I will begin in the early days 2005 to be precise. I was given some fantastic advice from an English teacher when I was in high school. He said, 'before anything else write down three things, what the play write says about you, what others say about you and what you say about yourself'. Seems self explanatory and almost obvious but it was the best advice I took and served me well all through drama school.

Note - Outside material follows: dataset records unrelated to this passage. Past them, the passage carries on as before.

(* ===== verification/SmartPtr.v ===== *)
(** * Reference counted pointers

    Models the class template of
    [src/emulator/opengl/shared/OpenglCodecCommon/SmartPtr.h] (and its copy for the
    translator), with which the renderer and the translator hold contexts, surfaces,
    colour buffers, share groups and object data.  The uses have [threadSafe] false,
    so there is no lock.

    A [Store] has the objects of one class and their counters; the value of a
    pointer variable is the object's address, or none.  The contract is
    [counts_ok]: an object is in the store exactly while some variable points to
    it, and its counter is their number.  The clients prove that the number of
    their variables is what they say ([uses]). *)
From S2P Require Import Prelude.

Local Open Scope Z_scope.

(** ** Sums over a map

    The number of uses that the variables in a map, or in the fields of a map of
    objects, make up. *)
Section Sums.
Context {K : Type} `{Countable K} {V : Type}.

Definition sum_map (f : V -> nat) (m : gmap K V) : nat := map_fold (fun _ v n => f v + n)%nat 0%nat m.

Lemma sum_map_insert f m k v : m !! k = None -> sum_map f (<[k := v]> m) = (f v + sum_map f m)%nat.
Proof. intros E. unfold sum_map. apply (map_fold_insert_L (fun _ v n => f v + n)%nat); [lia|done]. Qed.

Lemma sum_map_delete f m k v : m !! k = Some v -> sum_map f m = (f v + sum_map f (delete k m))%nat.
Proof.
  intros E. rewrite <-(insert_delete_id m k v E) at 1. apply sum_map_insert. apply lookup_delete_eq.
Qed.

Lemma sum_map_replace f m k v v' :
  m !! k = Some v -> (sum_map f (<[k := v']> m) + f v = f v' + sum_map f m)%nat.
Proof.
  intros E. rewrite <-insert_delete_eq, sum_map_insert by apply lookup_delete_eq.
  rewrite (sum_map_delete f m k v E). lia.
Qed.

(** An entry written, whether there was one or not. *)
Lemma sum_map_set f m k v : sum_map f (<[k := v]> m) = (f v + sum_map f (delete k m))%nat.
Proof. rewrite <-insert_delete_eq. apply sum_map_insert, lookup_delete_eq. Qed.

Lemma sum_map_split f m k :
  sum_map f m = (match m !! k with Some v => f v | None => 0 end + sum_map f (delete k m))%nat.
Proof.
  destruct (m !! k) as [v|] eqn:E; [by apply sum_map_delete|]. by rewrite delete_id.
Qed.

Lemma sum_map_ext f g m : (forall v, f v = g v) -> sum_map f m = sum_map g m.
Proof.
  intros E. induction m as [|k v m Hk IH] using map_ind; [done|].
  by rewrite !sum_map_insert, E, IH by done.
Qed.

Lemma sum_map_lookup f m k v : m !! k = Some v -> (f v <= sum_map f m)%nat.
Proof. intros E. rewrite (sum_map_delete f m k v E). lia. Qed.

Lemma sum_map_pos f m : (0 < sum_map f m)%nat -> exists k v, m !! k = Some v /\ (0 < f v)%nat.
Proof.
  induction m as [|k v m Hk IH] using map_ind; [intros H'; unfold sum_map in H'; rewrite map_fold_empty in H'; lia|].
  rewrite sum_map_insert by done. intros Hp. destruct (decide (f v = 0%nat)) as [E|E].
  - destruct IH as (k' & v' & Hk' & Hv'); [lia|]. exists k', v'. split; [|done].
    rewrite lookup_insert_ne; [done|]. intros ->. congruence.
  - exists k, v. rewrite lookup_insert_eq. split; [done|lia].
Qed.

Lemma sum_map_empty f : sum_map f ∅ = 0%nat.
Proof. done. Qed.
End Sums.

Section SmartPtr.
Context {T : Type}.

Record Store := mkStore { s_objects : gmap Z T; s_counts : gmap Z Z }.

(** [SmartPtr(T* ptr)] for a fresh object at address [a]. *)
Definition construct (a : Z) (obj : T) (s : Store) : Store :=
  mkStore (<[a := obj]> (s_objects s)) (<[a := 1]> (s_counts s)).

(** Counter incremented by a copy. *)
Definition use (p : option Z) (s : Store) : result Store :=
  match p with
  | None => Ok s
  | Some a =>
      n ← from_option_or UseAfterFree (s_counts s !! a);
      Ok (mkStore (s_objects s) (<[a := s32 (n + 1)]> (s_counts s)))
  end.

(** Counter decremented; the object that was deleted, whose destructor the caller
    runs.  [android_atomic_dec] returns the value before. *)
Definition release (p : option Z) (s : Store) : result (option T * Store) :=
  match p with
  | None => Ok (None, s)
  | Some a =>
      iVal ← from_option_or UseAfterFree (s_counts s !! a);
      if 1 <? iVal then Ok (None, mkStore (s_objects s) (<[a := s32 (iVal - 1)]> (s_counts s)))
      else
        obj ← from_option_or UseAfterFree (s_objects s !! a);
        Ok (Some obj, mkStore (delete a (s_objects s)) (delete a (s_counts s)))
  end.

(** [operator=] on a variable with value [p]: its new value, what was deleted. *)
Definition assign (p rhs : option Z) (s : Store) : result (option Z * option T * Store) :=
  if decide (p = rhs) then Ok (p, None, s)
  else
    '(dead, s) ← release p s;
    s ← use rhs s;
    Ok (rhs, dead, s).

(** [operator->]. *)
Definition arrow (p : option Z) (s : Store) : result T :=
  a ← from_option_or NullDeref p; from_option_or UseAfterFree (s_objects s !! a).

(** A method that changes the object. *)
Definition put_object (p : option Z) (obj : T) (s : Store) : result Store :=
  _ ← arrow p s;
  a ← from_option_or NullDeref p;
  Ok (mkStore (<[a := obj]> (s_objects s)) (s_counts s)).

(** ** The contract *)

Definition counts_ok (s : Store) (uses : Z -> nat) : Prop :=
  forall a,
    (is_Some (s_objects s !! a) <-> (0 < uses a)%nat) /\
    s_counts s !! a = (if Nat.eqb (uses a) 0 then None else Some (Z.of_nat (uses a))) /\
    Z.of_nat (uses a) < 2 ^ 31 - 1.

(** The contribution of one variable to the number of uses. *)
Definition points (p : option Z) (a : Z) : nat := if decide (p = Some a) then 1 else 0.

Lemma points_none a : points None a = 0%nat.
Proof. unfold points. by rewrite decide_False. Qed.

Lemma points_self a : points (Some a) a = 1%nat.
Proof. unfold points. by rewrite decide_True. Qed.

Lemma points_other a b : a <> b -> points (Some a) b = 0%nat.
Proof. intros. unfold points. rewrite decide_False by congruence. done. Qed.

Lemma points_pos p a : (0 < points p a)%nat -> p = Some a.
Proof. unfold points. destruct (decide (p = Some a)); [done|lia]. Qed.

Lemma counts_ok_ext s u u' : (forall a, u a = u' a) -> counts_ok s u -> counts_ok s u'.
Proof. intros H Hc a. rewrite <-H. apply Hc. Qed.

Lemma counts_ok_empty u : (forall a, u a = 0%nat) -> counts_ok (mkStore ∅ ∅) u.
Proof.
  intros Hu a. rewrite (Hu a). split_and!; [split; [intros [x Hx]; discriminate|lia]|done|done].
Qed.

Lemma counts_ok_alive s u a : counts_ok s u -> (0 < u a)%nat -> exists obj, s_objects s !! a = Some obj.
Proof. intros Hc H. destruct (Hc a) as [H1 _]. apply H1 in H as [obj E]. eauto. Qed.

Lemma counts_ok_dead s u a : counts_ok s u -> s_objects s !! a = None -> u a = 0%nat.
Proof.
  intros Hc E. destruct (Hc a) as [H1 _]. destruct (decide (u a = 0%nat)); [done|].
  destruct H1 as [_ H1]. destruct H1 as [x Hx]; [lia|congruence].
Qed.

Lemma construct_ok s u a obj :
  counts_ok s u -> s_objects s !! a = None ->
  counts_ok (construct a obj s) (fun b => u b + points (Some a) b)%nat.
Proof.
  intros Hc Ha b. pose proof (counts_ok_dead s u a Hc Ha) as H0. cbn.
  destruct (decide (a = b)) as [->|Hne].
  - rewrite points_self, H0, !lookup_insert_eq. cbn. split_and!; [|done|lia].
    split; [lia|eauto].
  - rewrite points_other, Nat.add_0_r, !lookup_insert_ne by done. apply Hc.
Qed.

Lemma use_ok s u p :
  counts_ok s u -> (forall a, p = Some a -> 0 < u a)%nat ->
  (forall a, p = Some a -> Z.of_nat (u a) < 2 ^ 31 - 2) ->
  exists s', use p s = Ok s' /\ s_objects s' = s_objects s /\
             counts_ok s' (fun b => u b + points p b)%nat.
Proof.
  intros Hc Hp Hb. destruct p as [a|]; cbn [use].
  - specialize (Hp a eq_refl). specialize (Hb a eq_refl). destruct (Hc a) as (H1 & H2 & H3).
    rewrite H2. destruct (Nat.eqb_spec (u a) 0); [lia|]. cbn. eexists. split; [done|]. split; [done|].
    intros b. cbn. rewrite s32_small by lia. destruct (decide (a = b)) as [->|Hne].
    + rewrite points_self, lookup_insert_eq. destruct (Nat.eqb_spec (u b + 1) 0); [lia|].
      split_and!; [|f_equal; lia|lia]. rewrite H1. lia.
    + rewrite points_other, Nat.add_0_r, lookup_insert_ne by done. apply Hc.
  - exists s. split_and!; [done|done|]. eapply counts_ok_ext; [|exact Hc]. intros; by rewrite points_none.
Qed.

(** What [use] and [release] do to the objects. *)
Lemma use_objects p s s' : use p s = Ok s' -> s_objects s' = s_objects s.
Proof.
  destruct p as [a|]; cbn [use]; [|by intros [= <-]]. destruct (s_counts s !! a); cbn; [|done]. by intros [= <-].
Qed.

Lemma release_objects p s dead s' :
  release p s = Ok (dead, s') -> s_objects s' = s_objects s \/ exists a, s_objects s' = delete a (s_objects s).
Proof.
  destruct p as [a|]; cbn [release]; [|by intros [= <- <-]; left].
  destruct (s_counts s !! a) as [n|]; cbn; [|done]. destruct (1 <? n); [by intros [= <- <-]; left|].
  destruct (s_objects s !! a); cbn; [|done]. intros [= <- <-]. right. by exists a.
Qed.

(** A copy that is made and dropped. *)
Lemma use_release s u p :
  counts_ok s u -> (forall a, p = Some a -> 0 < u a)%nat ->
  (forall a, p = Some a -> Z.of_nat (u a) < 2 ^ 31 - 2) ->
  exists s', use p s = Ok s' /\ release p s' = Ok (None, s).
Proof.
  intros Hc Hp Hb. destruct p as [a|]; [|by exists s]. specialize (Hp a eq_refl). specialize (Hb a eq_refl).
  destruct (Hc a) as (_ & H2 & _). destruct (Nat.eqb_spec (u a) 0); [lia|]. cbn [use]. rewrite H2. cbn.
  eexists. split; [done|]. cbn. rewrite lookup_insert_eq. cbn. rewrite s32_small by lia.
  destruct (Z.ltb_spec 1 (Z.of_nat (u a) + 1)); [|lia]. rewrite insert_insert_eq.
  replace (s32 (Z.of_nat (u a) + 1 - 1)) with (Z.of_nat (u a)) by (rewrite s32_small; lia).
  rewrite insert_id by done. by destruct s.
Qed.

(** The last variable that lets go deletes the object, no other one does. *)
Lemma release_ok s u p :
  counts_ok s (fun b => u b + points p b)%nat ->
  exists dead s', release p s = Ok (dead, s') /\ counts_ok s' u /\
    match p with
    | None => dead = None /\ s' = s
    | Some a =>
        if Nat.eqb (u a) 0 then dead = s_objects s !! a /\ s_objects s' = delete a (s_objects s)
        else dead = None /\ s_objects s' = s_objects s
    end.
Proof.
  intros Hc. destruct p as [a|]; cbn [release].
  - destruct (Hc a) as (H1 & H2 & H3). rewrite H2. rewrite points_self in *.
    destruct (Nat.eqb_spec (u a + 1) 0); [lia|]. cbn [from_option_or mbind result_bind].
    destruct (Nat.eqb_spec (u a) 0) as [E|E].
    + rewrite E in *. cbn. destruct H1 as [_ [obj Ho]]; [lia|]. rewrite Ho. cbn.
      eexists _, _. split; [done|]. split; [|done]. intros b. cbn. destruct (decide (a = b)) as [->|Hne].
      * rewrite E, !lookup_delete_eq. cbn. split_and!; [|done|lia]. split; [by intros []|lia].
      * rewrite !lookup_delete_ne by done. specialize (Hc b). cbv beta in Hc. by rewrite points_other, Nat.add_0_r in Hc.
    + destruct (Z.ltb_spec 1 (Z.of_nat (u a + 1))); [|lia].
      eexists _, _. split; [done|]. split; [|done]. intros b. cbn. rewrite s32_small by lia.
      destruct (decide (a = b)) as [->|Hne].
      * rewrite lookup_insert_eq. destruct (Nat.eqb_spec (u b) 0); [lia|].
        split_and!; [rewrite H1; lia|f_equal; lia|lia].
      * rewrite lookup_insert_ne by done. specialize (Hc b). cbv beta in Hc. by rewrite points_other, Nat.add_0_r in Hc.
  - eexists _, _. split; [done|]. split; [|done]. eapply counts_ok_ext; [|exact Hc].
    intros b; cbv beta; by rewrite points_none, Nat.add_0_r.
Qed.
End SmartPtr.
Arguments Store : clear implicits.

It is also helpful if you take one outlook per read, (not only will you read the play/film three more times but you will find something new every single time - guaranteed) A good playwrite will always have character perspective to add depth and controversiality to their work. When I played Gertrude in sea horse it was so important to know what the playwrite and others thought of me, in order to give Gertrude the justice she deserves. Just by 'reading my lines' the performance would be one dimensional, knowing that she is so well loved and yet so affected by her past that she can do nothing but reject this is much more powerful to internalise and indeed watch opposed to what can easily be interpreted as negativity.

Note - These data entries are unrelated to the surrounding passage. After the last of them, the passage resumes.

Definition bind_surfaces (ctx draw rd : option Z) (same : bool) : M unit :=
  match draw, rd with
  | Some _, Some _ =>
      if same then call_bind draw ctx SURFACE_BIND_READDRAW
      else call_bind draw ctx SURFACE_BIND_DRAW;; call_bind rd ctx SURFACE_BIND_READ
  | _, _ => mret tt
  end.

(** The thread takes over copies; the decoders keep the address of the data in [ctx]. *)
Definition update_thread (t : Z) (ctx draw rd : option Z) : M unit :=
  i ← thread_info t;
  assign_context (currContext i) ctx;;
  assign_window t (currDrawSurf i) draw;;
  assign_window t (currReadSurf i) rd;;
  match ctx with
  | Some _ =>
      c ← context ctx;
      if rc_isGL2 c then put_thread t (mkThreadInfo ctx draw rd (glDec_data i) ctx)
      else put_thread t (mkThreadInfo ctx draw rd ctx (gl2Dec_data i))
  | None => put_thread t (mkThreadInfo ctx draw rd None None)
  end.

(** From [eglMakeCurrent] on, with the three pointers held by local variables. *)
Definition bind_held (t : Z) (same : bool) (ctx draw rd : option Z) : M bool :=
  d ← surface_of draw; r ← surface_of rd; c ← egl_context_of ctx;
  ok ← eglMakeCurrent t (mkBinding d r c);
  if (negb ok : bool) then
    drop_context ctx;; drop_window t rd;; drop_window t draw;; mret false
  else
    i ← thread_info t;
    '(draw, rd) ← match draw, rd with
                    | None, None =>
                        use_window (currDrawSurf i);; use_window (currReadSurf i);;
                        mret (currDrawSurf i, currReadSurf i)
                    | _, _ => mret (draw, rd)
                    end;
    bind_surfaces ctx draw rd same;;
    update_thread t ctx draw rd;;
    drop_context ctx;; drop_window t rd;; drop_window t draw;; mret true.

Definition bindContext (t p_context p_drawSurface p_readSurface : Z) : M bool :=
  o ← find_handles t p_context p_drawSurface p_readSurface;
  match o with
  | None => mret false
  | Some (ctx, draw, rd) => bind_held t (p_readSurface =? p_drawSurface) ctx draw rd
  end.

(** [post], under the lock. *)
Definition post (t p_colorbuffer : Z) : M bool :=
  fb ← read w_fb;
  match m_colorbuffers fb !! p_colorbuffer with
  | None => mret false
  | Some c =>
      modify_fb (fb_posted p_colorbuffer);;
      if m_subWin fb =? 0 then mret false
      else
        ok ← bindSubwin_locked t;
        if (negb ok : bool) then mret false
        else
          gl "glPushMatrix" [];; gl "glRotatef" [m_zRot fb; 0; 0; 1];;
          when (negb (m_zRot fb =? 0)) (gl "glClear" [0x4000]);;
          ret ← ColorBuffer_post (cbr_cb c);
          gl "glPopMatrix" [];;
          when ret (
            when (m_onPost fb) (
              gl "glReadPixels" [0; 0; m_width fb; m_height fb; GL_RGBA; 0x1401];;
              gl "onPost" [m_width fb; m_height fb; -1; GL_RGBA; 0x1401]);;
            gl "eglSwapBuffers" [m_eglSurface fb]);;
          _ ← unbind_locked t;
          mret ret
  end.

Definition repost (t : Z) : M bool :=
  fb ← read w_fb;
  if negb (m_lastPostedColorBuffer fb =? 0) then post t (m_lastPostedColorBuffer fb) else mret false.

Definition setDisplayRotation (t zRot : Z) : M unit :=
  modify_fb (fb_rotated zRot);; _ ← repost t; mret tt.

(** The window stays when its surface is made and cannot be bound. *)
Definition setupSubWindow (t p_window p_x p_y p_width p_height zRot : Z) : M bool :=
  fb ← read w_fb;
  if negb (m_subWin fb =? 0) then mret false
  else
    win ← create_handle "createSubWindow" [p_window; p_x; p_y; p_width; p_height];
    if win =? 0 then mret false
    else
      surface ← create_handle "eglCreateWindowSurface" [win];
      modify_fb (fb_subwin surface win);;
      if surface =? 0 then
        gl "destroySubWindow" [win];; modify_fb (fb_subwin 0 0);; mret false
      else
        ok ← bindSubwin_locked t;
        if (negb ok : bool) then mret false
        else
          gl "glViewport" [0; 0; p_width; p_height];;
          modify_fb (fb_rotated zRot);;
          fb ← read w_fb;
          _ ← post t (m_lastPostedColorBuffer fb);
          _ ← unbind_locked t;
          mret true.

Definition removeSubWindow (t : Z) : M bool :=
  fb ← read w_fb;
  if m_subWin fb =? 0 then mret false
  else
    _ ← eglMakeCurrent t no_binding;
    gl "eglDestroySurface" [m_eglSurface fb];; gl "destroySubWindow" [m_subWin fb];;
    modify_fb (fb_subwin 0 0);; mret true.

(** One after the other. *)
Fixpoint for_each {A} (f : A -> M unit) (l : list A) : M unit :=
  match l with [] => mret tt | x :: l => f x;; for_each f l end.

(** [finalize]; the tables are cleared in the order of the model's maps. *)
Definition finalize (t : Z) : M unit :=
  fb ← read w_fb;
  if (negb (s_theFrameBuffer fb) : bool) then mret tt
  else
    _ ← removeSubWindow t;
    let colors := (map_to_list (m_colorbuffers fb)).*2 in
    let windows := (map_to_list (m_windows fb)).*2 in
    let contexts := (map_to_list (m_contexts fb)).*2 in
    modify_fb (fb_colorbuffers ∅);; for_each (fun c => drop_color t (cbr_cb c)) colors;;
    modify_fb (fb_windows ∅);; for_each (drop_window t) windows;;
    modify_fb (fb_contexts ∅);; for_each drop_context contexts;;
    _ ← eglMakeCurrent t no_binding;
    gl "eglDestroyContext" [m_eglContext fb];; gl "eglDestroySurface" [m_pbufSurface fb];;
    modify_fb fb_finalized.

(** The end of [RenderThread::Main]: the information of the thread, with its
    pointers, is not freed where the compiler's thread-local variables are used. *)
Definition end_of_thread (t : Z) : M unit :=
  cur ← eglGetCurrent t;
  when (negb (b_ctx cur =? 0)) (_ ← eglMakeCurrent t no_binding; mret tt).

(** ** The calls of the guest ([RenderControl.cpp]) and of the window's owner
    ([render_api.cpp]) *)

Definition with_fb {A} (none : A) (f : M A) : M A :=
  fb ← read w_fb; if s_theFrameBuffer fb then f else mret none.

Definition EGL_FALSE : Z := 0.
Definition EGL_TRUE : Z := 1.

(** The parameters [FB_WIDTH] ... [FB_MAX_SWAP_INTERVAL]. *)
Definition rcGetFBParam (param : Z) : M Z :=
  with_fb 0 (
    fb ← read w_fb;
    mret (match param with
          | 1 => m_width fb
          | 2 => m_height fb
          | 3 | 4 => 72
          | 5 => 60
          | 6 | 7 => 1
          | _ => 0
          end)).

Definition rcCreateContext (config share glVersion : Z) : M Z :=
  with_fb 0 (createRenderContext (s32 config) share (glVersion =? 2)).
Definition rcDestroyContext (context : Z) : M unit := with_fb tt (DestroyRenderContext context).
Definition rcCreateWindowSurface (t config width height : Z) : M Z :=
  with_fb 0 (createWindowSurface t (s32 config) (s32 width) (s32 height)).
Definition rcDestroyWindowSurface (t windowSurface : Z) : M unit :=
  with_fb tt (DestroyWindowSurface t windowSurface).
Definition rcCreateColorBuffer (t width height internalFormat : Z) : M Z :=
  with_fb 0 (createColorBuffer t (s32 width) (s32 height) internalFormat).
Definition rcOpenColorBuffer (colorbuffer : Z) : M unit := with_fb tt (openColorBuffer colorbuffer).
Definition rcCloseColorBuffer (t colorbuffer : Z) : M unit := with_fb tt (closeColorBuffer t colorbuffer).
Definition rcFlushWindowColorBuffer (t windowSurface : Z) : M Z :=
  with_fb (-1) (_ ← flushWindowSurfaceColorBuffer t windowSurface; mret 0).
Definition rcSetWindowColorBuffer (t windowSurface colorBuffer : Z) : M unit :=
  with_fb tt (_ ← setWindowSurfaceColorBuffer t windowSurface colorBuffer; mret tt).
Definition rcMakeCurrent (t context drawSurf readSurf : Z) : M Z :=
  with_fb EGL_FALSE (
    ret ← bindContext t context drawSurf readSurf;
    mret (if (ret : bool) then EGL_TRUE else EGL_FALSE)).
Definition rcFBPost (t colorBuffer : Z) : M unit := with_fb tt (_ ← post t colorBuffer; mret tt).
Definition rcBindTexture (t colorBuffer : Z) : M unit :=
  with_fb tt (_ ← bindColorBufferToTexture t colorBuffer; mret tt).
Definition rcBindRenderbuffer (t colorBuffer : Z) : M unit :=
  with_fb tt (_ ← bindColorBufferToRenderbuffer t colorBuffer; mret tt).
Definition rcUpdateColorBuffer (t colorBuffer x y width height format type : Z) : M Z :=
  with_fb (-1) (_ ← updateColorBuffer t colorBuffer x y width height format type; mret 0).

(** A call of the guest over the connection of one thread, or of the owner. *)
Inductive event :=
| GetFBParam (param : Z)
| CreateContext (config share glVersion : Z)
| DestroyContext (context : Z)
| CreateWindowSurface (config width height : Z)
| DestroyWindowSurfaceCall (windowSurface : Z)
| CreateColorBuffer (width height internalFormat : Z)
| OpenColorBuffer (colorbuffer : Z)
| CloseColorBuffer (colorbuffer : Z)
| FlushWindowColorBuffer (windowSurface : Z)
| SetWindowColorBuffer (windowSurface colorBuffer : Z)
| MakeCurrent (context drawSurf readSurf : Z)
| FBPost (colorBuffer : Z)
| BindTexture (colorBuffer : Z)
| BindRenderbuffer (colorBuffer : Z)
| UpdateColorBuffer (colorBuffer x y width height format type : Z)
| EndOfThread
| CreateSubWindow (window x y width height zRot : Z)
| DestroySubWindow
| SetDisplayRotation (zRot : Z)
| RepaintDisplay.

Another obvious one and yet often forgotten is always always always look up the meaning of words - every single word (in the whole play/film) if you get the script before an audition then this is something to do straight away. Once the job is yours, do it again. Apart from the fact that it's respect for the writer/director/other actors, it is impossible to give yourself the best preparation needed. Further more, you never know who will be in the audience.

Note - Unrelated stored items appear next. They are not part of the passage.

(* ===== verification/RendererProofs.v ===== *)
(** * The renderer's objects live while they are used

    Theorems on [Renderer].  A weakest precondition [wp] for its computations; the
    computations that change no pointer ([Quiet]); an invariant that ties the
    counters of the three stores to the pointers in the frame buffer's tables, the
    threads' information and the window surfaces, with those of local variables
    added while an operation runs. *)
From S2P Require Import Prelude SmartPtr Renderer.

Local Open Scope Z_scope.

(** ** Weakest preconditions *)

(** [m] returns from [w], with [Q]. *)
Definition wp {A} (m : M A) (Q : A -> World -> Prop) (w : World) : Prop :=
  exists a w', m w = Ok (a, w') /\ Q a w'.

Section Wp.
Context {A B : Type}.
Implicit Types (Q : A -> World -> Prop) (m : M A) (k : A -> M B) (w : World).

Lemma wp_ret Q a w : Q a w -> wp (mret a) Q w.
Proof. exists a, w. done. Qed.

Lemma wp_bind (Q : B -> World -> Prop) m k w : wp m (fun a => wp (k a) Q) w -> wp (mbind k m) Q w.
Proof. intros (a & w1 & E & b & w2 & E2 & H). exists b, w2. split; [|done]. unfold mbind, M_bind. by rewrite E. Qed.

Lemma wp_mono Q Q' m w : wp m Q w -> (forall a w', Q a w' -> Q' a w') -> wp m Q' w.
Proof. intros (a & w1 & E & H) HQ. exists a, w1. auto. Qed.

Lemma wp_read Q (f : World -> A) w : Q (f w) w -> wp (read f) Q w.
Proof. eexists _, _. done. Qed.

Lemma wp_lift Q r a w : r = Ok a -> Q a w -> wp (lift r) Q w.
Proof. intros -> H. eexists _, _. done. Qed.

Lemma wp_run m Q w : wp m Q w -> exists a w', m w = Ok (a, w') /\ Q a w'.
Proof. done. Qed.
End Wp.

Lemma wp_modify (Q : unit -> World -> Prop) f w : Q tt (f w) -> wp (modify f) Q w.
Proof. eexists _, _. done. Qed.

Lemma wp_modify_fb (Q : unit -> World -> Prop) f w : Q tt (set_fb (f (w_fb w)) w) -> wp (modify_fb f) Q w.
Proof. apply wp_modify. Qed.

Lemma wp_when (Q : unit -> World -> Prop) (b : bool) m w :
  (b = true -> wp m Q w) -> (b = false -> Q tt w) -> wp (when b m) Q w.
Proof. destruct b; cbn; intros H1 H2; [by apply H1|apply wp_ret; auto]. Qed.

(** ** Computations that move no pointer *)

(** What the threads share, apart from the objects. *)
Definition tables (w : World) :=
  (m_contexts (w_fb w), m_windows (w_fb w), m_colorbuffers (w_fb w), w_threads w, s_theFrameBuffer (w_fb w)).

Record quiet (w w' : World) : Prop := mkQuiet {
  q_tables : tables w' = tables w;
  q_contexts : w_contexts w' = w_contexts w;
  q_windows : w_windows w' = w_windows w;
  q_color_counts : s_counts (w_colors w') = s_counts (w_colors w);
  q_colors : forall a, is_Some (s_objects (w_colors w') !! a) <-> is_Some (s_objects (w_colors w) !! a);
  q_next : w_next w <= w_next w'
}.

#[export] Instance quiet_preorder : PreOrder quiet.
Proof.
  split.
  - intros w. split; [done..|lia].
  - intros w1 w2 w3 [] []. split; try congruence; [|lia]. intros a. by rewrite q_colors1.
Qed.

Definition Quiet_if (P : World -> Prop) {A} (m : M A) : Prop :=
  forall w, P w -> wp m (fun _ w' => quiet w w') w.
Abbreviation Quiet := (Quiet_if (fun _ => True)).
Definition stable (P : World -> Prop) : Prop := forall w w', quiet w w' -> P w -> P w'.

Create HintDb quiet.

Give a script a chance. Writers (especially comedy writers - due to the timing and punctuation needed to transport from page to spoken word) spend hours, days, months, years even picking their scripts apart word for word, painting the world for you, like any artist it comes from the heart and a need to express, so its essential to give the script a chance. I heard a brilliant story from a director at drama school. He was directing a play and this particular director takes a very (seemingly) laid back approach to direction making all actions organic and necessary whilst the actor unknowingly produces, to a tee, precisely what he had in mind from the word go. An utter genius if you ask me. Now this director brought the play 'Threads' by Jonathan Bolt to his company and they read through it, by day 3 the play was on it's feet, the actors complained that the language didn't seem natural, they were struggling to find the thought processes of their characters and were convinced that it was a hindrance to their acting capabilities, the director said, "fine if that's how you feel we will improvise the lines and find the thought process organically". This is what they did. As the rehearsals commenced each day the improvisations changed as the characters grew and developed into themselves. Three weeks later they were asked to go back to the original script, unanticipated by the actors they were already word perfect. There own 'organic' interpretations of the script had miraculously developed back to the original lines. The moral of this story is trust. Trust in another artist. The playwrite will have done all the work for you. All you need to do is 'be' and the rest will fall into place. This story has a further twist. The director of the company in discussion was Jonathan Bolt himself. He was so confident that what was on that paper was fundamental to the final production that by letting the actors explore their own boundaries and improvise there was no doubt that they would eventually just 'be' and let the text do all the work.
Taking all into consideration it is all about listening. Like your favorite song. At first you like the title or perhaps the composer. Then you are hit with a genre. The score will make you feel what the words are saying. If you go to see a play by the time the curtains go up you know what you are in for, you know the title, the playwrite, usually the performers on stage, you have seen the set and are possibly being entranced with music. It isn't until you hear the words of the actor, it isn't until you are transported into the depths of the play and truly listen that you allow yourself to go on a journey. Much like your favorite song. An actors job is to truly listen. Not just to read a play but listen to its message. Listen to what is being said by the playwrite. Listen to what is being said by others. Listen to what is being said by you. Listening will undoubtedly and effortlessly internalise all text and action.
Of course What, When, Where, Why and How play huge roles in the overall interpretation of the text. The intellectual and research side of any production will correspond directly to how the performance is tackled, to how a word is pronounced, to how a thought is provoked, to how the tapestry of the production is layered. These are all essential for analysis and understanding and yet will never be found if you are not prepared to listen.
I am like most, a starving actress. I completed the textbook of acting, won a scholarship to an acting conservatory, found myself an agent, signed up to casting call pro, spotlight, CNI, tweet on average 10,000 tweets a day to all, Facebook stalk casting directors, actors, producers, write my love letters to production company's and show up at symposiums. I am yet to find my staring role or my lucky break. However I will not give up. I am in it for the long run as I am in it for love. A love for the arts a passion to hold a mirror up to society. I leave you with a quote from my acting teacher at AADA, "It is what it is". Trust in the paper in front of you and simply 'be'.